ACTIVITY: Each line from the one that contains "apply (uri_sanitised sample_limit" to the end of the entries must be copied word for word, and only those lines.

SOURCE INFORMATION:
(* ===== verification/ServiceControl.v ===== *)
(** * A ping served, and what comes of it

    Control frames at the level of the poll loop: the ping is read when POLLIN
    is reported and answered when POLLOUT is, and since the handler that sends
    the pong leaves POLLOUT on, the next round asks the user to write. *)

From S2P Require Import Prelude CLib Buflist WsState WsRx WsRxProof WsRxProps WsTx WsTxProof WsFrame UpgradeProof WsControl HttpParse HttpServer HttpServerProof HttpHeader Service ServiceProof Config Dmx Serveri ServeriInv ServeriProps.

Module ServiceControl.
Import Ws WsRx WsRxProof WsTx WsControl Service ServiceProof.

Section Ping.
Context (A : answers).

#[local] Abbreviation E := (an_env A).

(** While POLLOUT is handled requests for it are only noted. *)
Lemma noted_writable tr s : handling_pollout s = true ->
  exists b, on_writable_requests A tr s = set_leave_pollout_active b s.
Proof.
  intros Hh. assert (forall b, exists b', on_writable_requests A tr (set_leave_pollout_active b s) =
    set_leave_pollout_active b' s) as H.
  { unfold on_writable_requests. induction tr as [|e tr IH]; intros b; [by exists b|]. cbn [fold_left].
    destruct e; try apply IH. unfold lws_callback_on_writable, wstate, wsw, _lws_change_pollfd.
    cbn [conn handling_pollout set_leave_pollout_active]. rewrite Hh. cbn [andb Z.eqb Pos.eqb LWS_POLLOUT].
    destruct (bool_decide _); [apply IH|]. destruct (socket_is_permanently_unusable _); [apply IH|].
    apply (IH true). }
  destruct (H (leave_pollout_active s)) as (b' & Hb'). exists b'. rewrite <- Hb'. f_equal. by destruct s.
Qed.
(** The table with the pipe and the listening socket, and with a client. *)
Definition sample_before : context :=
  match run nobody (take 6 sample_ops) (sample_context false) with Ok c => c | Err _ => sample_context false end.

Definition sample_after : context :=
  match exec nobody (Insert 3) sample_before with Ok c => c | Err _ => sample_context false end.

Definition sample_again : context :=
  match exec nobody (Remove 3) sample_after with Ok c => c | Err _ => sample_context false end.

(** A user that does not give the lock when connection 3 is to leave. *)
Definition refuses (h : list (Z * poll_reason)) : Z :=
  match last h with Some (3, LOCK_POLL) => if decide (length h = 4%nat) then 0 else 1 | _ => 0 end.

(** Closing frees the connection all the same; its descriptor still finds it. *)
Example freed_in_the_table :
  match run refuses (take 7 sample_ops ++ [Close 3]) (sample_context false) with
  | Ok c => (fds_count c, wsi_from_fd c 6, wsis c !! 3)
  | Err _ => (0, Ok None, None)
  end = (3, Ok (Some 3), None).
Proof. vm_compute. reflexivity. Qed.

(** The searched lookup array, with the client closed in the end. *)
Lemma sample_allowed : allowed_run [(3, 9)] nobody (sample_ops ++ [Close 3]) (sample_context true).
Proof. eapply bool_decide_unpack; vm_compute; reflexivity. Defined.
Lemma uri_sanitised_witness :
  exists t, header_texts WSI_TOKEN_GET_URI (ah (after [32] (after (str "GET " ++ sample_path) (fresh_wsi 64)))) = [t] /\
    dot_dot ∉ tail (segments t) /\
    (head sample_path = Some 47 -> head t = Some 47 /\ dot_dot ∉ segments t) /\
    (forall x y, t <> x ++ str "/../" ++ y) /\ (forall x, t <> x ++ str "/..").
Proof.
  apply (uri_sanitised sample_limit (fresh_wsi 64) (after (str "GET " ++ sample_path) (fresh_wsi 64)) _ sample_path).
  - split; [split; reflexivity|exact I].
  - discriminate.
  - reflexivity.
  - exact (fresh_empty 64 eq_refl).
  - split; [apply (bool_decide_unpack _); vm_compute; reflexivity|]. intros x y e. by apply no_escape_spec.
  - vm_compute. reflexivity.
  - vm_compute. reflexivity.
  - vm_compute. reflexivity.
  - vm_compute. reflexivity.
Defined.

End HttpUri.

TASK OUTPUT:
  apply (uri_sanitised sample_limit (fresh_wsi 64) (after (str "GET " ++ sample_path) (fresh_wsi 64)) _ sample_path).
  - split; [split; reflexivity|exact I].
  - discriminate.
  - reflexivity.
  - exact (fresh_empty 64 eq_refl).
  - split; [apply (bool_decide_unpack _); vm_compute; reflexivity|]. intros x y e. by apply no_escape_spec.
  - vm_compute. reflexivity.
  - vm_compute. reflexivity.
  - vm_compute. reflexivity.
  - vm_compute. reflexivity.
Defined.

End HttpUri.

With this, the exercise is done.